Work to complete ▸
The lines to copy are those holding the string "rewrite" in the entries below.

Records supplied ▸
(* ===== verification/OrphanPaths.v ===== *)
(** * [internal/services/orphanscan]: paths in use and paths to leave alone

    Files of no torrent are found and deleted by the orphan scan.  This file
    models what protects the others: the map of the files of the torrents
    (filemap.go), the ignore rules (walker.go), and how the service builds the
    map and the roots to scan (service.go). *)

From Stdlib Require Import ZArith Lia Ascii.
From stdpp Require Import base numbers list strings gmap sorting pretty.
From S2P Require Import Prelude.
From S2P Require Import Order.
From S2P Require Import GoStrings.
From S2P Require Import GoPath.
From S2P Require Import FileSystem.
From S2P Require Import GoFloat.
From S2P Require Import Domain.

Open Scope qui_scope.

(** ** Normal forms of paths *)

(** [golang.org/x/text/unicode/norm]: the NFC form of a string. *)
Class NFC := { nfc_String : string → string }.
Definition PlainNFC : NFC := {| nfc_String s := s |}.

(** [utf8.ValidString]: decoding and encoding gives the string back. *)
Definition ValidString (s : string) : bool :=
  bool_decide (mjoin (encode_rune <$> runes (to_bytes s)) = to_bytes s).

(** A string in normal form is its own normal form, so that the test that the
    code makes first only saves work. *)
Definition normalizePath `{!NFC} (p : string) : string :=
  let p := Clean p in if ValidString p then nfc_String p else p.

Definition canonicalizeHash `{!UnicodeCase} (hash : string) : string := ToLower (TrimSpace hash).

(** ** The files of the torrents *)

Record TorrentFileMap := MkFileMap { fm_paths : gset string; fm_dirs : gset string }.
Definition NewTorrentFileMap : TorrentFileMap := MkFileMap ∅ ∅.

(** The directories above a path, from [dir] upwards; each is shorter than the
    one before. *)
Fixpoint add_dirs (fuel : nat) (dir : string) (dirs : gset string) : gset string :=
  match fuel with
  | O => dirs
  | S fuel =>
    if bool_decide (dir = ".") || bool_decide (dir = "/") then dirs else
    let dirs := {[dir]} ∪ dirs in
    let parent := Dir dir in
    if bool_decide (parent = dir) then dirs else add_dirs fuel parent dirs
  end.

Section map.
Context `{!NFC}.

Definition Add (p : string) (m : TorrentFileMap) : TorrentFileMap :=
  let n := normalizePath p in
  MkFileMap ({[n]} ∪ fm_paths m) (add_dirs (S (String.length n)) (Dir n) (fm_dirs m)).

Definition Has (m : TorrentFileMap) (p : string) : bool := bool_decide (p ∈ fm_paths m).
Definition HasAnyInDir (m : TorrentFileMap) (dirPath : string) : bool := bool_decide (dirPath ∈ fm_dirs m).
Definition Len (m : TorrentFileMap) : nat := size (fm_paths m).

(** The union, and how many paths are new. *)
Definition MergeFrom (m : TorrentFileMap) (other : option TorrentFileMap) : TorrentFileMap * nat :=
  match other with
  | None => (m, 0%nat)
  | Some other => (MkFileMap (fm_paths m ∪ fm_paths other) (fm_dirs m ∪ fm_dirs other),
                   size (fm_paths other ∖ fm_paths m))
  end.

(** ** File systems whose paths are in normal form *)

Section normal.
Context `{!NFC}.

(** The paths are in normal form already. *)
Definition normal_fs (fs : FS) : Prop :=
  ∀ q e, fs !! q = Some e → Forall plain q ∧ normalizePath (abs_path q) = abs_path q.

Lemma normal_fs_sub fs fs' : fs' ⊆ fs → normal_fs fs → normal_fs fs'.
Proof. intros Hs Hn q e Hq. eapply Hn. by eapply lookup_weaken. Qed.
End normal.

(** ** Ignored paths *)

(** Whether [child] is strictly below [parent]: both are normalised. *)
Definition isPathUnderNormalized (child parent : string) : bool :=
  if bool_decide (child = parent) then false
  else if negb (HasPrefix child parent) then false
  else bool_decide (to_bytes child !! length (to_bytes parent) = Some sep).

Definition isIgnoredPath (p : string) (ignorePaths : list string) : bool :=
  let normPath := normalizePath p in
  existsb (λ prefix, let normPrefix := normalizePath prefix in
    bool_decide (normPath = normPrefix) || isPathUnderNormalized normPath normPrefix) ignorePaths.

Definition isPathProtectedByIgnorePaths (p : string) (ignorePaths : list string) : bool :=
  isIgnoredPath p ignorePaths ||
  existsb (λ ignorePath, isPathUnderNormalized (normalizePath ignorePath) (normalizePath p)) ignorePaths.

Fixpoint NormalizeIgnorePaths (paths : list string) : result (list string) :=
  match paths with
  | [] => Ok []
  | p :: ps =>
    let cleaned := Clean p in
    if negb (IsAbs cleaned) then Err ("ignore path must be absolute: " +++ p)
    else let! rest := NormalizeIgnorePaths ps in Ok (normalizePath cleaned :: rest)
  end.

(** ** Roots *)

Definition isSameOrDescendantPath (p base : string) : bool :=
  let nPath := normalizePath p in
  let nBase := normalizePath base in
  bool_decide (nPath = nBase) || isPathUnderNormalized nPath nBase.

Definition filterScanRootsCoveredBySkippedRoots (scanRoots skippedRoots : list string) : list string :=
  Clean <$> filter (λ root, existsb (isSameOrDescendantPath root) skippedRoots = false) scanRoots.

Definition scanRootsOverlap (a b : list string) : bool :=
  existsb (λ ra, let na := normalizePath ra in
    negb (bool_decide (na = "")) &&
    existsb (λ rb, let nb := normalizePath rb in
      negb (bool_decide (nb = "")) &&
      (bool_decide (na = nb) || isPathUnderNormalized na nb || isPathUnderNormalized nb na)) b) a.

(** The longest root that contains the path. *)
Definition findScanRoot (p : string) (scanRoots : list string) : string :=
  let nPath := normalizePath p in
  foldl (λ longest root,
    let nRoot := normalizePath root in
    if negb (HasPrefix nPath nRoot) then longest
    else if bool_decide (String.length nRoot < String.length nPath)%nat &&
            negb (bool_decide (to_bytes nPath !! length (to_bytes nRoot) = Some sep)) then longest
    else if bool_decide (String.length longest < String.length root)%nat then root else longest)
    "" scanRoots.
End map.

Definition addAbsoluteScanRoot (scanRoots : gset string) (root : string) : gset string :=
  let root := Clean root in
  if bool_decide (root = "") || negb (IsAbs root) then scanRoots else {[root]} ∪ scanRoots.

Definition scanRootsFromTorrents (torrents : list Torrent) : gset string :=
  foldl (λ roots t, addAbsoluteScanRoot (addAbsoluteScanRoot roots (t_SavePath t)) (t_ContentPath t))
    ∅ torrents.

Definition sortedRoots (roots : gset string) : list string := sort_strings (elements roots).
Definition mergeRootLists (rootLists : list (list string)) : list string :=
  sortedRoots (list_to_set (Clean <$> mjoin rootLists)).

(** ** Building the map *)

(** The part of a file of a torrent that is read. *)
Record TorrentFile := MkTorrentFile { tf_Name : string }.
Definition TorrentFiles : Type := list TorrentFile.

Definition isTransientTorrentStateForOrphanScan (s : TorrentState) : bool :=
  bool_decide (s ∈ [TorrentStateMetaDl; TorrentStateCheckingResumeData; TorrentStateCheckingDl;
                    TorrentStateCheckingUp; TorrentStateAllocating; TorrentStateMoving]).

(** The loop of [torrentRootFolder]. *)
Fixpoint root_folder (acc : string) (files : TorrentFiles) : string :=
  match files with
  | [] => acc
  | f :: fs =>
    match Split (Clean (ReplaceByte "\"%char "/"%char (tf_Name f))) "/"%char with
    | first :: _ :: _ =>
      if bool_decide (acc = "") then root_folder first fs
      else if bool_decide (acc = first) then root_folder acc fs else ""
    | _ => ""
    end
  end.
Definition torrentRootFolder (files : TorrentFiles) : string := root_folder "" files.

(** [strings.TrimSuffix(contentPath, "/"+name)], or the parent directory when
    that changes nothing. *)
Definition trim_name (contentPath name : string) : option string :=
  let trimmed := TrimSuffix contentPath ("/" +++ name) in
  if bool_decide (trimmed = "") || bool_decide (trimmed = contentPath) then None else Some trimmed.

Definition actualSavePathFromContentPath (savePath contentPath : string) (files : TorrentFiles) : string :=
  let savePath := Clean savePath in
  let contentPath := Clean contentPath in
  match files with
  | [] => ""
  | first :: others =>
    if bool_decide (contentPath = "") || negb (IsAbs contentPath) then ""
    else if negb (bool_decide (savePath = "")) && IsAbs savePath && bool_decide (contentPath = savePath)
    then savePath
    else
      let by_first := default (Dir contentPath) (trim_name contentPath (Clean (tf_Name first))) in
      let actual :=
        match others with
        | [] => by_first
        | _ => let rootFolder := torrentRootFolder files in
               if bool_decide (rootFolder = "") then contentPath
               else default by_first (trim_name contentPath rootFolder)
        end in
      if bool_decide (actual = "") || negb (IsAbs actual) then "" else Clean actual
  end.

Record buildFileMapResult := MkBuild {
  bm_fileMap : TorrentFileMap; bm_scanRoots : list string; bm_skippedRoots : list string;
  bm_torrentCount : Z }.

(** What the loop over the torrents accumulates. *)
Record BuildState := MkBuildState {
  bs_map : TorrentFileMap; bs_scan : gset string; bs_skipped : gset string; bs_missing : nat }.

Section build.
Context `{!NFC, !UnicodeCase}.

Definition add_files (savePath : string) (files : TorrentFiles) (m : TorrentFileMap) : TorrentFileMap :=
  foldl (λ m f, Add (normalizePath (PathJoin [savePath; tf_Name f])) m) m files.

(** The body of the loop. *)
Definition build_torrent (filesByHash : gmap string TorrentFiles) (s : BuildState) (t : Torrent) : BuildState :=
  let savePath := Clean (t_SavePath t) in
  let hasAbsSavePath := negb (bool_decide (savePath = "")) && IsAbs savePath in
  match default [] (filesByHash !! canonicalizeHash (t_Hash t)) with
  | [] =>
    if isTransientTorrentStateForOrphanScan (t_State t) then
      if hasAbsSavePath then MkBuildState (bs_map s) (bs_scan s) ({[savePath]} ∪ bs_skipped s) (bs_missing s)
      else s
    else MkBuildState (bs_map s) (bs_scan s) (bs_skipped s) (S (bs_missing s))
  | files =>
    if negb hasAbsSavePath then s else
    let m := add_files savePath files (bs_map s) in
    let scan := {[savePath]} ∪ bs_scan s in
    let actualSavePath := actualSavePathFromContentPath savePath (t_ContentPath t) files in
    if negb (bool_decide (actualSavePath = "")) && negb (bool_decide (actualSavePath = savePath))
    then MkBuildState (add_files actualSavePath files m) ({[actualSavePath]} ∪ scan) (bs_skipped s) (bs_missing s)
    else MkBuildState m scan (bs_skipped s) (bs_missing s)
  end.

Definition buildFileMapFromTorrents (torrents : list Torrent) (filesByHash : gmap string TorrentFiles)
    : result buildFileMapResult :=
  let s := foldl (build_torrent filesByHash) (MkBuildState NewTorrentFileMap ∅ ∅ 0) torrents in
  if bool_decide (0 < bs_missing s)%nat
  then Err (pretty (N.of_nat (bs_missing s)) +++ " stable torrents returned no files - partial data detected")
  else
    let skippedRootList := sortedRoots (bs_skipped s) in
    Ok (MkBuild (bs_map s)
          (filterScanRootsCoveredBySkippedRoots (sortedRoots (bs_scan s)) skippedRootList)
          skippedRootList (Z.of_nat (length torrents))).
End build.

(** ** Lemmas on paths *)

Lemma append_cancel (p a b : string) : p +++ a = p +++ b → a = b.
Proof. apply (inj (String.append p)). Qed.

Lemma lookup_append (p r : string) (a : ascii) :
  to_bytes (p +++ r) !! length (to_bytes p) = Some a ↔ head (to_bytes r) = Some a.
Proof.
  rewrite to_bytes_app, lookup_app_r, Nat.sub_diag by lia. by destruct (to_bytes r).
Qed.

Lemma not_below_root cs r : Forall plain cs → abs_path cs ≠ "/" +++ ("/" +++ r).
Proof.
  intros Hcs E. unfold abs_path in E. apply append_cancel in E.
  destruct (decide (cs = [])) as [->|Hne]; [done|].
  pose proof (components_app "" r) as E'. change ("" +++ "/" +++ r) with ("/" +++ r) in E'.
  rewrite <- E, components_unsplit in E' by auto using plain_elements.
  rewrite E' in Hcs. inversion Hcs as [|?? [Hc _]]. done.
Qed.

Reply to the exercise ▸
  rewrite to_bytes_app, lookup_app_r, Nat.sub_diag by lia. by destruct (to_bytes r).
  rewrite <- E, components_unsplit in E' by auto using plain_elements.
  rewrite E' in Hcs. inversion Hcs as [|?? [Hc _]]. done.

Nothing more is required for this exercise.